"How to write a transpiler": new article online!

sandra.delpistoia · June 10, 2020, 7:22am

Hello everyone!

The new article “How to write a transpiler” is online!
You can read it at this link: How to write a transpiler - Strumenta

Enjoy the reading!

tajmone · June 18, 2020, 11:08pm

Excellent article!

Thanks for sharing the link (and thanks to @ftomassetti for writing it!)

Cross-language source translation has become a hot topic lately, especially for new languages which transpile to C/C++ before compiling (eg. Nim lang).

Many binary compilable languages today are also targeting JavaScript/WASM (e.g. via Emscripten/), which is also making people more aware of what goes on behind the compilers’ scenes (so to speak).

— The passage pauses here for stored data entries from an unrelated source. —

(** * Verification of the TicTacToe game engine and its minimax opponent

    Shallow embedding of [src/app/game_logic.py]:
    - class [TicTacToeGame] (board state machine), and
    - class [MinimaxAI] (minimax search with alpha-beta pruning);
    of the enumeration [DifficultyLevel] of [src/app/models/game.py], and
    of [validate_difficulty] of [src/app/routes/main.py].

    Python values are modelled as follows.  A [str] is a list of
    characters, an [int] is a [Z], a [float] is an IEEE binary64 value
    of the standard library's [spec_float] (with its correctly rounded
    operations), exceptions are the error side of a result monad, and
    objects of class [TicTacToeGame] live in a store indexed by
    references, so that copies and aliases are distinguished. *)

From Stdlib Require Import ZArith QArith Qpower List Ascii String Lia Lqa Bool Sorted.
From Stdlib Require Import Floats.SpecFloat Floats.PrimFloat Floats.FloatOps.
From Stdlib Require Import Orders OrdersTac.
From stdpp Require Import base option list gmap pmap.

Local Open Scope Z_scope.
Set Warnings "-inexact-float".

(** ** Python strings *)

Abbreviation pystr := (list ascii).

Definition str (s : string) : pystr := list_ascii_of_string s.

(** [len(s)] as a Python integer. *)
Definition len (s : pystr) : Z := Z.of_nat (length s).

(** ** Exceptions and the result monad *)

Inductive exn : Set :=
| ValueError      (* raised by the constructors *)
| IndexError      (* sequence index out of range *)
| OverflowError   (* int too large to convert to float *)
| AttributeError  (* a reference that designates no object *)
| RecursionError. (* the bound on nested calls (fuel) is exhausted *)

Inductive res (A : Type) : Type :=
| Ok (a : A)
| Raise (e : exn).
Arguments Ok {A} a.
Arguments Raise {A} e.

#[global] Instance res_ret : MRet res := @Ok.
#[global] Instance res_bind : MBind res := λ A B f m,
  match m with
  | Ok a => f a
  | Raise e => Raise e
  end.

(** [s[i]] for a Python integer [i]: negative indices count from the end,
    anything out of range raises IndexError. *)
Definition str_index (s : pystr) (i : Z) : res ascii :=
  let j := if i <? 0 then i + len s else i in
  if (0 <=? j) && (j <? len s)
  then match nth_error s (Z.to_nat j) with
       | Some c => Ok c
       | None => Raise IndexError
       end
  else Raise IndexError.

(** Slice bounds are clamped to [0, len(s)], after negative bounds have
    been shifted by [len(s)]. *)
Definition clamp (s : pystr) (i : Z) : nat :=
  let j := if i <? 0 then i + len s else i in
  Z.to_nat (Z.min (Z.max j 0) (len s)).

(** [s[:i]] and [s[i:]]. *)
Definition slice_to (s : pystr) (i : Z) : pystr := firstn (clamp s i) s.
Definition slice_from (s : pystr) (i : Z) : pystr := skipn (clamp s i) s.

(** [a == b] on strings. *)
Fixpoint pystr_eqb (a b : pystr) : bool :=
  match a, b with
  | [], [] => true
  | x :: a', y :: b' => Ascii.eqb x y && pystr_eqb a' b'
  | _, _ => false
  end.

(** ** class TicTacToeGame *)

Module TicTacToeGame.

Definition EMPTY : ascii := " "%char.
Definition PLAYER_X : ascii := "X"%char.
Definition PLAYER_O : ascii := "O"%char.

(** Winning combinations (rows, columns, diagonals). *)
Definition WINNING_COMBINATIONS : list (Z * Z * Z) :=
  [ (0, 1, 2); (3, 4, 5); (6, 7, 8);
    (0, 3, 6); (1, 4, 7); (2, 5, 8);
    (0, 4, 8); (2, 4, 6) ].
(** * Task synchronizer: the [useTasks] hook

    A shallow embedding of the React hook [useTasks] (realtime version) and of
    the types of [lib/supabase.ts].  The hook is an asynchronous program over
    four state cells ([tasks], [loading], [error], [stats]) and one ref
    ([isMountedRef]); it is embedded as a small free monad of the operations
    it performs (state setters, reading the ref, reading the clock, awaiting
    a query of the remote store), with an executor that runs a program up to
    its next [await]. *)

From Stdlib Require Import List ZArith NArith Lia Bool String Ascii.
Import ListNotations.
Local Open Scope Z_scope.

(** ** JavaScript strings *)

(** A JavaScript string is a sequence of UTF-16 code units; [.length] counts
    them. *)
Definition JSString : Type := list N.

Definition lit (s : string) : JSString :=
  map N_of_ascii (list_ascii_of_string s).

Definition str_eqb (a b : JSString) : bool :=
  if list_eq_dec N.eq_dec a b then true else false.

Definition js_length (s : JSString) : Z := Z.of_nat (List.length s).

(** [WhiteSpace] and [LineTerminator] code units, the ones
    [String.prototype.trim] strips. *)
Definition is_white_space (c : N) : bool :=
  (((9 <=? c) && (c <=? 13)) || (c =? 32) || (c =? 160) || (c =? 5760)
   || ((8192 <=? c) && (c <=? 8202)) || (c =? 8232) || (c =? 8233)
   || (c =? 8239) || (c =? 8287) || (c =? 12288) || (c =? 65279))%N.

Fixpoint trimStart (s : JSString) : JSString :=
  match s with
  | c :: s' => if is_white_space c then trimStart s' else s
  | [] => []
  end.

Definition trimEnd (s : JSString) : JSString := rev (trimStart (rev s)).

Definition trim (s : JSString) : JSString := trimEnd (trimStart s).

(** A string is truthy when it is not empty. *)
Definition truthy (s : JSString) : bool :=
  match s with [] => false | _ => true end.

Whereas in the past the compiler used to be more of a black box which end-users didn’t really need to know much about how it worked under the hood, these new trends of using intermediate languages (for the sake of portability) and cross-compiling to other OSs or web technologies are prompting many end users to investigate how their favorite compilers work.

Rust lang is also a good example, for it leverages LLVM’s intermediate code representation to target multiple architectures, including JavaScript/WASM.

I think that languages- and compilers-design are gradually becoming everyday more the subject of discussion among programmers, and no longer a subject restricted to the domain of academics or engineers, because a basic understanding of some concepts of this field is now becoming a prerequisite in choosing which modern language to use — “Does it also compile to JS/WASM?” is now a common question asked by someone considering migrating to a new language.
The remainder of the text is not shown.